I sincerely believe that we all have will have to eventually answer for actions. I don't know this for a fact, but I'm guessing that you won't be able to get away with the excuse that you were just following the law, or it was someone else's decision. The buck has to stop somewhere, and I believe it is with each person who has a chance to make a difference. In death cases, the consequences of being wrong are irreversible. You can't come back and say I'm sorry - just ask Todd's family. If there is any question of innocence, is it too much to check it out?
If there is one thing I wish judges and prosecutors could get out of this case is that it could have just as easily been you. I'm reasonably sure that no one wants to go through life (not to mention eternity) knowing that they participated in the execution of an innocent person. Most people think that would never happen to them; they tell themselves they would recognize the situation. History if full examples of situations that we look back on and believe we would have done something. We don't like to believe we would have sat on the sidelines while Hitler exterminated jews, or people sold human beings into slavery.
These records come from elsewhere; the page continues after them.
(** What the bootstrap coverage of an offer means for this replica: nothing new, or a fresh start. *)
Definition begin_bootstrap (root : FileId) (last_applied : u64) (staged : StagedReplica)
    (bootstrap_through : option u64) : Result (option u64 * StagedReplica) :=
  match bootstrap_through with
  | None => Ok (None, staged)
  | Some through =>
      if bool_decide (through = sr_bootstrap_through staged) then Ok (None, staged)
      else if (u64_N through <? u64_N (sr_bootstrap_through staged))
              || (u64_N through <? u64_N last_applied)
      then Err AuthenticationFailed
      else if negb (u64_N last_applied =? 0) then Err AuthenticationFailed
      else
        Ok (Some through,
            set_sr_log [] (set_sr_controls ∅ (set_sr_manifests ∅
              (set_sr_tree (DirectoryTree_new root) staged))))
  end.

Definition find_receipt (envelope : MailboxEnvelope) (receipts : list (MailboxEnvelope * Opened))
    : option Opened :=
  snd <$> List.find (λ p, bool_decide (p.1 = envelope)) receipts.

(** The content of an envelope not opened before. *)
Definition open_frame (session : PairSession) (header : PacketHeader) (staged : StagedReplica)
    (frame : MailboxFrame) : SM StoreInner Opened :=
  match frame with
  | FControl ciphertext =>
      do! plaintext := open_packet session header ciphertext in
      do! record := sm_lift (decode_control_record plaintext) in
      sm_ret (OControl record)
  | FChunkBody file_id index ciphertext =>
      do! trusted := sm_lift (ok_or (sr_manifests staged !! file_id) AuthenticationFailed) in
      do! plaintext := open_chunk session (mkChunkBodyFrame header file_id index ciphertext) trusted in
      sm_ret (OChunk file_id index plaintext)
  end.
The fact is, the majority of people did just that. It's not something new. I don't think it was a coincidence that Catholic Church's reading for the day the story came out, was from Matthew. Chapter 23, where Jesus calls the scribes and Pharisees hypocrites for saying if they had lived in the time of the prophets they would not have shed their blood. In fact, they ended up doing that very thing. They couldn't see Jesus right in front of them.
The lesson from this should be that the next person who comes before you and says they are innocent might actually be. Is it too much to accept the possibility that it might be true?
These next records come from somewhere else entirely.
(* ===== verification/HostFrame.v ===== *)
(** * What the host's methods leave unchanged

    A failed method and a refresh of the mailboxes change ciphertexts only: [same_content] and
    [quiet].  Publishing a staged state either leaves the service as it was or makes [published]
    of that state its state. *)
From S2P Require Export HostOps Durable.
From Stdlib Require Import Lia ZifyN ZifyNat.

Open Scope N_scope.

(** ** States that differ in ciphertexts only *)

Definition online_records (online : gmap PeerId (list OnlineControl))
    : gmap PeerId (list ControlRecord) := (λ l : list OnlineControl, oc_record <$> l) <$> online.

Definition same_content (s s' : HostState) : Prop :=
  queue_contents (st_mailboxes s') = queue_contents (st_mailboxes s)
  ∧ online_records (st_online s') = online_records (st_online s)
  ∧ s' = set_st_mailboxes (st_mailboxes s') (set_st_online (st_online s') s).

#[export] Instance same_content_preorder : PreOrder same_content.
Proof.
  split; [by intros []|]. intros a b c (Hm & Ho & Hb) (Hm' & Ho' & Hc).
  split_and!; [congruence|congruence|]. rewrite Hc, Hb. by destruct a.
Qed.

(** Only ciphertexts and what lies outside the service may have changed. *)
Definition quiet (h h' : HostService) : Prop :=
  same_content (hs_state h) (hs_state h')
  ∧ h' = set_hs_world (hs_world h') (set_hs_state (hs_state h') h).

#[export] Instance quiet_preorder : PreOrder quiet.
Proof.
  split; [by intros []|]. intros a b c (Hs & Hb) (Hs' & Hc). split; [by etransitivity|].
  rewrite Hc, Hb. by destruct a.
Qed.

Lemma quiet_world w h : quiet h (set_hs_world w h).
Proof. split; [|by destruct h]. cbn. reflexivity. Qed.

Lemma fmap_alter_same {A B} (f : A → B) (g : A → A) (k : PeerId) (m : gmap PeerId A) :
  (∀ x, f (g x) = f x) → f <$> alter g k m = f <$> m.
Proof.
  intros Hg. apply map_eq. intros p. rewrite !lookup_fmap.
  destruct (decide (k = p)) as [<-|Hne]; [|by rewrite lookup_alter_ne].
  rewrite lookup_alter_eq. destruct (m !! k); [|done]. cbn. by rewrite Hg.
Qed.

Lemma list_fmap_alter_same {A B} (f : A → B) (g : A → A) i (l : list A) :
  (∀ x, l !! i = Some x → f (g x) = f x) → f <$> alter g i l = f <$> l.
Proof.
  revert i. induction l as [|x l IH]; intros [|i] Hg; [done|done| |].
  - cbn. by rewrite Hg.
  - cbn. f_equal. by apply IH.
Qed.

Section host.
Context `{Sha256, MlDsa65, XWing, AesGcm, HkdfSha256}.

(** ** Steps outside the state *)

Lemma on_world_wp {A} (m : SM World A) (Q : A → HostService → Prop) E h :
  (∀ x w, m (hs_world h) = (Ok x, w) → Q x (set_hs_world w h)) →
  (∀ w, E (set_hs_world w h)) → wp (on_world m) Q E h.
Proof.
  intros HQ HE. apply wp_zoom. unfold wp. destruct (m (hs_world h)) as [[x|e] w]; auto.
Qed.

Lemma on_keys_wp {A} (m : SM StoreInner A) (Q : A → HostService → Prop) E h :
  (∀ x k k', m k = (Ok x, k') → Q x (set_hs_world (set_w_keys k' (hs_world h)) h)) →
  (∀ w, E (set_hs_world w h)) → wp (on_keys m) Q E h.
Proof.
  intros HQ HE. apply on_world_wp; [|done]. intros x w Hm. unfold keys, sm_zoom in Hm.
  destruct (m (w_keys (hs_world h))) as [r k'] eqn:Hk. injection Hm as -> <-. by eapply HQ.
Qed.

(** A step outside the state is quiet; so is anything that follows from it. *)
Lemma on_world_quiet {A} (m : SM World A) h :
  wp (on_world m) (λ _ h', quiet h h') (quiet h) h.
Proof. apply on_world_wp; intros; apply quiet_world. Qed.

Lemma on_keys_quiet {A} (m : SM StoreInner A) h :
  wp (on_keys m) (λ _ h', quiet h h') (quiet h) h.
Proof. apply on_keys_wp; intros; apply quiet_world. Qed.

Lemma require_running_wp (Q : unit → HostService → Prop) (E : HostService → Prop) h :
  (hs_running h = true → Q tt h) → E h → wp require_running Q E h.
Proof. intros HQ HE. apply wp_bind, wp_get, wp_if; intros Hr; [|exact HE]. by apply wp_ret, HQ. Qed.

Lemma require_member_wp peer (Q : unit → HostService → Prop) (E : HostService → Prop) h :
  (peer ∈ st_members (hs_state h) → Q tt h) → E h → wp (require_member peer) Q E h.
Proof.
  intros HQ HE. apply wp_bind, wp_get, wp_if; intros Hr; [|exact HE].
  apply bool_decide_eq_true in Hr. by apply wp_ret, HQ.
Qed.

(** Steps that change the world only. *)
Definition framed (h h' : HostService) : Prop := ∃ w, h' = set_hs_world w h.

#[export] Instance framed_preorder : PreOrder framed.
Proof.
  split; [intros []; by eexists|]. intros a b c [w ->] [w' ->]. exists w'. by destruct a.
Qed.

Lemma framed_quiet h h' : framed h h' → quiet h h'.
Proof. intros [w ->]. apply quiet_world. Qed.

Lemma on_world_framed {A} (m : SM World A) (Q : A → HostService → Prop) (E : HostService → Prop) h h1 :
  framed h h1 → (∀ x h2, framed h h2 → Q x h2) → (∀ h2, framed h h2 → E h2) →
  wp (on_world m) Q E h1.
Proof.
  intros [w ->] HQ HE. apply on_world_wp; intros; [apply HQ|apply HE]; eexists; by destruct h.
Qed.

Lemma on_keys_framed {A} (m : SM StoreInner A) (Q : A → HostService → Prop) (E : HostService → Prop) h h1 :
  framed h h1 → (∀ x h2, framed h h2 → Q x h2) → (∀ h2, framed h h2 → E h2) →
  wp (on_keys m) Q E h1.
Proof. apply on_world_framed. Qed.

Lemma wp_quiet {A} (m : SM HostService A) (Q : A → HostService → Prop) (E : HostService → Prop) h h1 :
  quiet h h1 → wp m (λ _ h', quiet h1 h') (quiet h1) h1 →
  (∀ x h2, quiet h h2 → Q x h2) → (∀ h2, quiet h h2 → E h2) → wp m Q E h1.
Proof.
  intros Hq Hm HQ HE. eapply wp_mono; [exact Hm| |]; cbn beta; intros.
  - apply HQ. by etransitivity.
  - apply HE. by etransitivity.
Qed.

Lemma refresh_entry_quiet peer session i h :
  wp (refresh_entry peer session i) (λ _ h', quiet h h') (quiet h) h.
Proof.
  apply wp_bind, wp_get. destruct (_ !! i) as [entry|]; [|by apply wp_ret].
  apply wp_if; intros _; [by apply wp_ret|]. apply wp_bind.
  eapply wp_mono; [apply on_keys_quiet| |done]. cbn beta. intros envelope h1 Hq.
  unfold wp, update_state, update. etransitivity; [exact Hq|].
  split; [|by destruct h1 as [w [] ? ? ? ? ? ? ? ?]]. cbn. split; [|split; [done|by destruct (hs_state h1)]].
  cbn. unfold queue_contents. apply fmap_alter_same. intros l. by apply list_fmap_alter_same.
Qed.

Lemma refresh_mailboxes_quiet h :
  wp refresh_mailboxes (λ _ h', quiet h h' ∧ hs_running h = true) (quiet h) h.
Proof.
  apply wp_bind, require_running_wp; [|reflexivity]. intros Hr. apply wp_bind, wp_get.
  eapply wp_mono with (Q := λ _, quiet h) (E := quiet h); [|by auto|done].
  apply wp_each; [reflexivity|]. intros peer h1 _ Hq. apply wp_bind, wp_get.
  apply wp_if; intros _; [by apply wp_ret|].
  apply wp_bind, (wp_quiet _ _ _ h); [done|apply on_keys_quiet|intros _ h2 Hh2|done].
  apply wp_bind, (wp_quiet _ _ _ h); [done|apply on_keys_quiet|intros session h3 Hh3|done].
  apply wp_bind. eapply wp_mono with (Q := λ _, quiet h) (E := quiet h); [|clear h3 Hh3|done].
  { apply wp_if; intros _; [|by apply wp_ret].
    apply wp_bind, (wp_quiet _ _ _ h); [done|apply on_keys_quiet|intros n h4 Hh4|done].
    apply wp_if; intros _; done. }
  cbn beta. intros _ h4 Hh4. apply wp_each; [done|]. intros i h5 _ Hh5.
  by apply (wp_quiet _ _ _ h); [|apply refresh_entry_quiet| |].
Qed.

(** ** Publishing *)

(** The state a staged state becomes. *)
Definition published (documents : gmap PeerId IdentityDocument) (chunks : MemoryChunkStore)
    (staged : HostState) : HostState :=
  set_st_chunks chunks (truncate_acked (sync_admission
    (set_st_historical_members (st_historical_members staged ∪ st_members staged)
       (set_st_identity_documents documents staged)))).

(** The store under a snapshot of [m]: it may drop chunks that [m] does not retain. *)
Record kept (m : ReplicaMetadata) (s s' : MemoryChunkStore) : Prop := {
  kept_sub : mc_chunks s' ⊆ mc_chunks s;
  kept_retained id r : id ∈ retain_ids m → mc_chunks s !! id = Some r → mc_chunks s' !! id = Some r;
  kept_metadata : ∃ index, mc_metadata s' = Some (set_rm_chunk_index index m);
}.

Lemma kept_set_metadata m s : kept m s (set_metadata m s).
Proof. split; [done|done|]. exists (rm_chunk_index m). by destruct m. Qed.

Lemma kept_snapshot m s : kept m s (snapshot_of m s).
Proof.
  split; cbn; [apply map_filter_subseteq| |by eexists].
  intros id r Hid Hr. by apply map_lookup_filter_Some.
Qed.

Section oracle.
Context `{Oracle}.

Lemma persist_snapshot_kept write m s w :
  wp (persist_snapshot write m s) (λ s' _, kept m s s') (λ _, True) w.
Proof.
  unfold persist_snapshot. apply wp_bind. unfold durable_get, wp at 1.
  apply wp_if; intros _; [|done]. apply wp_if; intros _; [done|]. apply wp_if; intros _; [|done].
  apply wp_if; intros _; [|done]. apply wp_bind, wp_lift; [intros g _|done].
  apply wp_bind, wp_lift; [intros l _|done]. apply wp_if; intros _; [|done].
  apply wp_bind, wp_catch. eapply wp_mono with (Q := λ _ _, True) (E := λ _, True);
    [unfold wp; by destruct (write l w) as [[]]| |intros w' _ e; done].
  intros _ w1 _. apply wp_bind. unfold durable_update, wp at 1.
  apply wp_bind, wp_catch, sweep_wp. intros w2 ids _ _ _ _.
  split; [|intros _]; apply wp_ret, kept_snapshot.
Qed.

Lemma persist_metadata_kept m s w :
  wp (persist_metadata m s) (λ s' _, kept m s s') (λ _, True) w.
Proof. apply wp_if; intros _; [apply persist_snapshot_kept|apply wp_ret, kept_set_metadata]. Qed.

Lemma persist_metadata_with_admission_kept m bs s w :
  wp (persist_metadata_with_admission m bs s) (λ s' _, kept m s s') (λ _, True) w.
Proof.
  apply wp_if; intros _; [apply persist_snapshot_kept|].
  apply wp_bind. unfold wp at 1. destruct (persist_files _ _ _ w) as [[[]|] w']; [|done].
  apply wp_ret, kept_set_metadata.
Qed.

(** What archiving adds to the documents: those of known peers, verified. *)
Definition archived (old new : gmap PeerId IdentityDocument) : Prop :=
  old ⊆ new ∧ ∀ p d, new !! p = Some d → old !! p = Some d ∨ verify_identity d = Ok tt.

Lemma archive_documents_archived members archive s :
  wp (archive_documents members archive) (λ new _, archived archive new) (λ _, True) s.
Proof.
  apply wp_fold; [split; auto|]. intros new peer s1 _ [Hsub Hnew]. unfold archive_document.
  apply wp_if; intros Hin; [by apply wp_ret|]. apply bool_decide_eq_false in Hin.
  rewrite <-eq_None_not_Some in Hin.
  apply wp_bind. unfold wp at 1. destruct (find_document peer s1) as [[[document|]|] s2]; [|by apply wp_ret|done].
  apply wp_bind, wp_lift; [|done]. intros [] Hv. apply wp_ret. split.
  - etransitivity; [exact Hsub|]. by apply insert_subseteq.
  - intros p d [[<- <-]|[_ Hp]]%lookup_insert_Some; auto.
Qed.

Lemma publish_wp staged h :
  wp (publish_state staged)
    (λ _ h', ∃ w documents chunks,
       h' = set_hs_world w (set_hs_state (published documents chunks staged) h)
       ∧ kept (host_metadata (published documents chunks staged)) (st_chunks staged) chunks
       ∧ archived (st_identity_documents staged) documents
       ∧ require_writer_documents (st_manifests staged) (st_log staged) documents = Ok tt)
    (λ h', ∃ w, h' = set_hs_world w h) h.
Proof.
  unfold publish_state. apply wp_bind.
  eapply wp_mono with (E := λ h', ∃ w, h' = set_hs_world w h)
    (Q := λ staged' h', ∃ w documents, h' = set_hs_world w h
      ∧ staged' = set_st_historical_members (st_historical_members staged ∪ st_members staged)
          (set_st_identity_documents documents staged)
      ∧ archived (st_identity_documents staged) documents
      ∧ require_writer_documents (st_manifests staged) (st_log staged) documents = Ok tt); [| |done].
  { apply on_keys_wp; [|by eexists]. intros staged' k k' Ha.
    refine (wp_Ok _ (λ staged' _, ∃ w documents, _ = set_hs_world w h ∧ _) (λ _, True) k staged' k' _ Ha).
    unfold archive_host. apply wp_bind. eapply wp_mono; [apply archive_documents_archived| |done].
    cbn beta. intros documents k1 Hd. apply wp_bind, wp_lift; [|done]. intros [] Hreq.
    apply wp_ret. by eexists _, documents. }
  cbn beta. intros staged' h1 (w & documents & -> & -> & Harch & Hreq).
  apply wp_bind, wp_get, wp_bind.
  set (s1 := truncate_acked _).
  eapply wp_mono with (E := λ h', ∃ w, h' = set_hs_world w h)
    (Q := λ next h', ∃ w, h' = set_hs_world w h ∧ kept (host_metadata s1) (st_chunks staged) next);
    [| |done].
  2: { cbn beta. intros next h2 (w2 & -> & Hk). unfold wp, update_state, update.
       exists w2, documents, next. by destruct h. }
  assert (Hend : ∀ (m : SM World MemoryChunkStore) w0,
    wp m (λ s' _, kept (host_metadata s1) (st_chunks staged) s') (λ _, True) w0 →
    wp (on_world m) (λ next h', ∃ w, h' = set_hs_world w h ∧ kept (host_metadata s1) (st_chunks staged) next)
      (λ h', ∃ w, h' = set_hs_world w h) (set_hs_world w0 h)).
  { intros m w0 Hm. apply on_world_wp.
    - intros x w' Hx. exists w'. split; [by destruct h|]. eapply wp_Ok in Hm; [|exact Hx]. exact Hm.
    - intros w'. exists w'. by destruct h. }
  apply wp_if; intros _.
  { apply wp_ret. exists w. split; [done|apply kept_set_metadata]. }
  destruct (if hs_admission_path _ then _ else _) as [admission|].
  - apply wp_bind, wp_lift; [|by eexists]. intros content _.
    apply Hend, persist_metadata_with_admission_kept.
  - apply Hend, persist_metadata_kept.
Qed.
End oracle.
End host.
In my career, I've seen people convicted who I had no doubt were innocent. One I was able to see walk out of prison out; it took 16 years to prove I was right, but he eventually gained his freedom. The other I can only look his picture and the card his family sent me after his execution. I don't have all the answers - I'll leave that to people far smarter than me. If you think this is an isolated incident though, you are as deluded as I was in thinking I would get a hearing in Todd's case. We need to do something - and that something needs to more than an apology after the fact. Of course, so far his family hasn't received even that.